C’est toujours facile après-coup… mais il me semble que le parti a eu tort de se focaliser trop longtemps sur la candidature à la présidentielle, des débats qui ont duré des mois ou des années sur la question des primaires ou de la modalité de désignation de leur candidat. Ils en ont complétement délaissé le débat d’idées sur la préparation de l’avenir, la réflexion sur le devenir de la démocratie française et des libertés. Ils se sont trop facilement soumis au jeu des slogans par exemple pour ou contre la thèse du « grand remplacement » qui ont écrasé les débats sur les questions de fond. Ils n’ont cessé de courir après les uns et les autres, soit les macronistes soit les partisans de Mme le Pen ou de M. Zemmour. Ils ont renoncé à être eux-mêmes, leur identité profonde qui est à la fois l’ordre et la défense de la liberté. Enfin, leur complaisance envers les gesticulations aussi inefficaces que liberticides et démagogiques du pouvoir macronien face au covid 19 fut probablement l’erreur – ou la faute – la plus lourde. Ils avaient une occasion de s’en démarquer et d’afficher leur personnalité. Ils ne l’ont pas saisie.
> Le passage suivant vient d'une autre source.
(** Where the parser finds the section: after an adaptation field, if there is one. *)
Definition pmt_section_at (packet : StreamPacketT) (t : program_map) (stuffing : list Z) : Prop :=
  exists b3 offs, rd packet 3 = Done b3 /\ 0 <= offs <= 184 /\
    (if Z.land b3 48 =? 48 then rd packet 4 = Done (offs - 1) else offs = 0) /\
    zdrop (offs + 5) packet = encode_pmt t ++ stuffing.

Lemma encode_pmt_head t : exists b2 b3 b4 b5 b6 b7,
  encode_pmt t = 2 :: (176 + section_length t / 256) :: section_length t mod 256 ::
    b2 :: b3 :: (193 + 2 * pmt_version t) :: b4 :: b5 :: b6 :: b7 ::
    (240 + zlen (encode_descs (pmt_descs t)) / 256) ::
    zlen (encode_descs (pmt_descs t)) mod 256 ::
    encode_descs (pmt_descs t) ++ encode_streams (pmt_streams t) ++ pmt_crc t.
Proof. do 6 eexists; reflexivity. Qed.

Lemma version_decode v : 0 <= v < 32 -> Z.shiftr (Z.land (193 + 2 * v) 62) 1 = v.
Proof.
  intros Hv.
  assert (Hall : forallb (fun v => Z.shiftr (Z.land (193 + 2 * v) 62) 1 =? v)
    (map Z.of_nat (seq 0 32)) = true) by reflexivity.
  apply forallb_forall with (x := v) in Hall; [by apply Z.eqb_eq|].
  apply in_map_iff; exists (Z.to_nat v); split; [lia|apply in_seq; lia].
Qed.

Lemma length_encode_streams l : Z.of_nat (length l) * 5 <= zlen (encode_streams l).
Proof.
  induction l as [|e l IH]; [done|]; rewrite encode_streams_cons, zlen_app, zlen_encode_es.
  pose proof (zlen_nonneg (encode_descs (es_descs e))); cbn [length]; lia.
Qed.
(* ===== verification/PsiPat.v ===== *)
(** The program association table: its encoding and what [parsePat] of
    src/StreamParser/PSIParser.cpp gets from an encoded table. *)

From S2P Require Import Prelude Interfaces Protection TsStream PidInfo PsiParser.
From S2P Require Import PsiStream PsiInvariant PsiPmt.

(** The programs are pairs of a program number and a packet identifier. *)
Record program_association := mkPAT {
  pat_tsid : Z;
  pat_version : Z;
  pat_programs : list (Z * Z);
  pat_crc : list Z;
}.

Definition encode_program (p : Z * Z) : list Z := encode_u16 0 p.1 ++ encode_u16 224 p.2.

Definition encode_pat (t : program_association) : list Z :=
  0 :: encode_u16 176 (9 + 4 * zlen (pat_programs t)) ++ encode_u16 0 (pat_tsid t) ++
  [193 + 2 * pat_version t; 0; 0] ++ concat (map encode_program (pat_programs t)) ++ pat_crc t.

Section pat.
Context {cfg : StreamfsConfig} {cfg_ok : StreamfsConfigOk cfg}.
Implicit Types s : PsiState.
Implicit Types packet : StreamPacketT.

(** Where [parsePat] looks for the section. *)
Definition pat_section_at packet (t : program_association) (stuffing : list Z) : Prop :=
  exists b3 b4 offs, rd packet 3 = Done b3 /\ rd packet 4 = Done b4 /\ 0 <= offs <= 184 /\
    offs = (if Z.land b3 48 =? 48 then b4 + 1 else b4) /\
    zdrop (offs + 5) packet = encode_pat t ++ stuffing.

Definition pat_effect s (t : program_association) (pmtPid : Z) packet (junk : StreamPacketT)
  : PsiState :=
  s <| mPmt := (setPid (reset (mPmt s)) pmtPid).2 |> <| mEcm := reset (mEcm s) |>
    <| mPat := setPacket (setVer (mPat s) (pat_version t)).2 (section_copy packet junk) |>.

(** What the parser reads as the identifier of the PMT: the one of the first program
    or, when that is number 0, the number of the second. *)
Definition parsed_pmt_pid (programs : list (Z * Z)) : option Z :=
  match programs with
  | (n, pid) :: rest =>
    if n mod 8192 =? 0 then
      match rest with (n2, _) :: _ => Some (n2 mod 8192) | [] => None end
    else Some pid
  | [] => None
  end.

Definition programs_ok (l : list (Z * Z)) : Prop :=
  Forall (fun p => 0 <= p.1 < 65536 /\ 0 <= p.2 < 8192) l.

Lemma decode_pid13 v : 0 <= v < 8192 ->
  Z.land (Z.shiftl (224 + v / 256) 8 + v mod 256) 8191 = v.
Proof. intros; apply (encode_u16_decode 224 v 13); done || lia. Qed.

Lemma decode_number13 v : 0 <= v < 65536 ->
  Z.land (Z.shiftl (0 + v / 256) 8 + v mod 256) 8191 = v mod 8192.
Proof.
  intros Hv; change 8191 with (Z.ones 13); rewrite Z.land_ones, Z.shiftl_mul_pow2 by lia.
  pose proof (Z.div_mod v 256 ltac:(lia)); change (2 ^ 8) with 256; change (2 ^ 13) with 8192.
  f_equal; lia.
Qed.

Lemma read_pid_at packet pos hi lo rest : zdrop pos packet = hi :: lo :: rest -> 0 <= pos ->
  read_pid packet pos = Done (Z.land (Z.shiftl hi 8 + lo) 8191).
Proof.
  intros Hz Hp; unfold read_pid; rewrite (rd_at _ _ _ _ Hz), <- (Z.add_0_r pos) by lia.
  by rewrite (rd_at _ _ _ _ Hz) by lia.
Qed.

(** The identifier the parser takes from the table. *)
Lemma read_pmt_pid packet t stuffing offs pmtPid :
  zdrop (offs + 5) packet = encode_pat t ++ stuffing -> 0 <= offs ->
  programs_ok (pat_programs t) -> parsed_pmt_pid (pat_programs t) = Some pmtPid ->
  exists pgm, read_pid packet (offs + 13) = Done pgm /\
    (if pgm =? 0 then read_pid packet (offs + 17) else read_pid packet (offs + 15)) = Done pmtPid.
Proof.
  intros Hz Ho Hp Hpid; unfold encode_pat, encode_u16 in Hz; cbn [app] in Hz.
  destruct (pat_programs t) as [|[n pid1] rest]; [done|].
  apply Forall_cons in Hp as [[Hn Hp1] Hp]; cbn [fst snd] in *.
  apply (zdrop_cut packet (_ :: _ :: _ :: _ :: _ :: _ :: _ :: [_])) in Hz; [|lia].
  cbn [map concat encode_program encode_u16 app fst snd] in Hz.
  change (zlen [_; _; _; _; _; _; _; _]) with 8 in Hz.
  replace (offs + 5 + 8) with (offs + 13) in Hz by lia.
  rewrite (read_pid_at _ _ _ _ _ Hz), decode_number13 by lia.
  eexists; split; [done|]; cbn [parsed_pmt_pid] in Hpid.
  apply (zdrop_cut packet [_; _]) in Hz; [|lia]; change (zlen [_; _]) with 2 in Hz.
  replace (offs + 13 + 2) with (offs + 15) in Hz by lia.
  case_if; [|injection Hpid as <-; by rewrite (read_pid_at _ _ _ _ _ Hz), decode_pid13 by lia].
  destruct rest as [|[n2 pid2] rest]; [done|]; injection Hpid as <-.
  apply Forall_cons in Hp as [[Hn2 _] _]; cbn [map concat encode_program encode_u16 app fst snd] in *.
  apply (zdrop_cut packet [_; _]) in Hz; [|lia]; change (zlen [_; _]) with 2 in Hz.
  replace (offs + 15 + 2) with (offs + 17) in Hz by lia.
  by rewrite (read_pid_at _ _ _ _ _ Hz), decode_number13 by lia.
Qed.

Lemma parsePat_effect s t packet junk stuffing pid pmtPid :
  zlen packet = TS_PACKAGE_SIZE -> zlen junk = TS_PACKAGE_SIZE ->
  pat_section_at packet t stuffing -> programs_ok (pat_programs t) ->
  0 <= pat_version t < 32 -> parsed_pmt_pid (pat_programs t) = Some pmtPid ->
  GET_PID packet = Done pid -> isPid (mPat s) pid = true ->
  isNew (mPat s) (pat_version t) = true ->
  parsePat s packet junk = Done (IGNORE, pat_effect s t pmtPid packet junk).
Proof.
  pose proof package_size_188; intros Hl Hj (b3 & b4 & offs & H3 & H4 & Ho & Hoffs & Hz) Hp Hv Hpid.
  intros Hget His Hnew; unfold parsePat; rewrite Hget; step_done; rewrite His, H3; cbn [negb].
  step_done; rewrite H4; step_done; rewrite <- Hoffs; cbv zeta.
  rewrite (proj2 (Z.ltb_ge _ _)) by lia.
  destruct (read_pmt_pid _ _ _ _ _ Hz ltac:(lia) Hp Hpid) as (pgm & Hpgm & Hchosen).
  assert (H5 : rd packet (offs + 5) = Done 0)
    by (rewrite <- (Z.add_0_r (offs + 5)), (rd_at _ _ _ _ Hz) by lia; done).
  assert (H10 : rd packet (offs + 10) = Done (193 + 2 * pat_version t)).
  { replace (offs + 10) with (offs + 5 + 5) by lia; rewrite (rd_at _ _ _ _ Hz) by lia; done. }
  rewrite H5; step_done; cbn [Z.eqb negb]; rewrite H10; step_done.
  rewrite version_decode, Hnew, Hpgm by lia; step_done; rewrite Hchosen; step_done.
  rewrite copy_section_eq by done; step_done; done.
Qed.

(** A new version of an encoded PAT whose first program has a number that is not 0
    gives the PMT the identifier of that program, forgets the ECM, and records the version
    and the section. *)
Theorem parsePat_first_program s t packet junk stuffing n pmtPid rest
    (Hl : zlen packet = TS_PACKAGE_SIZE) (Hj : zlen junk = TS_PACKAGE_SIZE)
    (Hat : pat_section_at packet t stuffing) (Hok : programs_ok (pat_programs t))
    (Hv : 0 <= pat_version t < 32) (Hget : GET_PID packet = Done 0)
    (Hpat : isPid (mPat s) 0 = true) (Hnew : isNew (mPat s) (pat_version t) = true)
    (Hprog : pat_programs t = (n, pmtPid) :: rest) (Hn : n mod 8192 <> 0) :
  exists s', parsePat s packet junk = Done (IGNORE, s') /\
    isPid (mPmt s') pmtPid = true /\ mPidValid (mEcm s') = false /\
    isNew (mPat s') (pat_version t) = false /\
    mTsPacket (mPat s') = section_copy packet junk.
Proof.
  assert (Hpid : parsed_pmt_pid (pat_programs t) = Some pmtPid)
    by (rewrite Hprog; cbn; by rewrite (proj2 (Z.eqb_neq _ _) Hn)).
  exists (pat_effect s t pmtPid packet junk); split; [by eapply parsePat_effect|].
  pose proof Hok as Hr; rewrite Hprog in Hr; apply Forall_cons in Hr as [[_ Hr] _]; cbn in Hr.
  split; [apply isPid_reset_setPid; unfold PSI_MAX_PID; lia|split; [done|split; [|done]]].
  apply (isNew_setVer (mPat s)); by eapply isNew_valid.
Qed.

(** When the first entry of the PAT is the network entry (program number 0), the
    identifier given to the PMT is the program NUMBER of the second entry, not its packet
    identifier. *)
Theorem parsePat_network_entry s t packet junk stuffing netPid n2 pid2 rest
    (Hl : zlen packet = TS_PACKAGE_SIZE) (Hj : zlen junk = TS_PACKAGE_SIZE)
    (Hat : pat_section_at packet t stuffing) (Hok : programs_ok (pat_programs t))
    (Hv : 0 <= pat_version t < 32) (Hget : GET_PID packet = Done 0)
    (Hpat : isPid (mPat s) 0 = true) (Hnew : isNew (mPat s) (pat_version t) = true)
    (Hprog : pat_programs t = (0, netPid) :: (n2, pid2) :: rest) :
  exists s', parsePat s packet junk = Done (IGNORE, s') /\ mPid (mPmt s') = n2 mod 8192.
Proof.
  assert (Hpid : parsed_pmt_pid (pat_programs t) = Some (n2 mod 8192)) by (by rewrite Hprog).
  exists (pat_effect s t (n2 mod 8192) packet junk); split; [by eapply parsePat_effect|done].
Qed.

(** A PAT packet without adaptation field whose pointer field is 183 or 184 passes the
    test on the offset and makes [parsePat] read outside the packet. *)
Theorem parsePat_out_of_bounds s packet junk b3 b4 (Hp : is_packet packet)
    (Hget : GET_PID packet = Done 0) (Hpat : isPid (mPat s) 0 = true)
    (H3 : rd packet 3 = Done b3) (Hf : Z.land b3 48 <> 48)
    (H4 : rd packet 4 = Done b4) (Hb : 183 <= b4 <= 184) :
  parsePat s packet junk = Stop Overread.
Proof.
  pose proof (packet_length _ Hp) as Hl; rewrite package_size_188 in Hl.
  unfold parsePat; rewrite Hget; step_done; rewrite Hpat, H3; cbn [negb]; step_done.
  rewrite H4; step_done; rewrite (proj2 (Z.eqb_neq _ _) Hf); cbv zeta.
  rewrite (proj2 (Z.ltb_ge _ _)) by lia.
  rewrite (packet_rd_over packet (b4 + 5)) by lia; done.
Qed.

End pat.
– La dévitalisation du parti Les Républicains est-elle inévitable après l’élection présidentielle de 2022 ? Quelles sont les alternatives ? Une atomisation plus grande encore du paysage politique ?
Attendons le résultat ! Mais dans l’hypothèse d’une réélection de M. Macron, à la faveur de circonstances exceptionnelles (covid 19 et Ukraine) – les années qui viennent ne peuvent qu’être extrêmement difficiles pour l’équipe au pouvoir. Le contexte a fait oublier que M. Macron est impopulaire. Il commencerait son second quinquennat en étant déjà rongé par l’usure du pouvoir. Lui et son équipe devront faire face à l’amoncellement des difficultés économiques, financières, sociales et sécuritaires dans un climat extraordinairement explosif. Les Français pourraient alors être tentés se tourner à nouveau vers une opposition de droite. Cela dit, dans un contexte politique en pleine décomposition, celle-ci devra se réinventer. De nouvelles équipes doivent s’affirmer à travers des hommes et femmes qui n’ont jamais trahi ni par le vote ni par les idées, à l’image de personnalités comme Julien Aubert, David Lisnard, Olivier Marleix ou Valérie Boyer, etc. Les hommes et femmes qui émergeront du chaos devront porter la révolution nécessaire autour de la volonté de réconcilier la politique avec les idées et le bien commun plutôt que les délires narcissiques.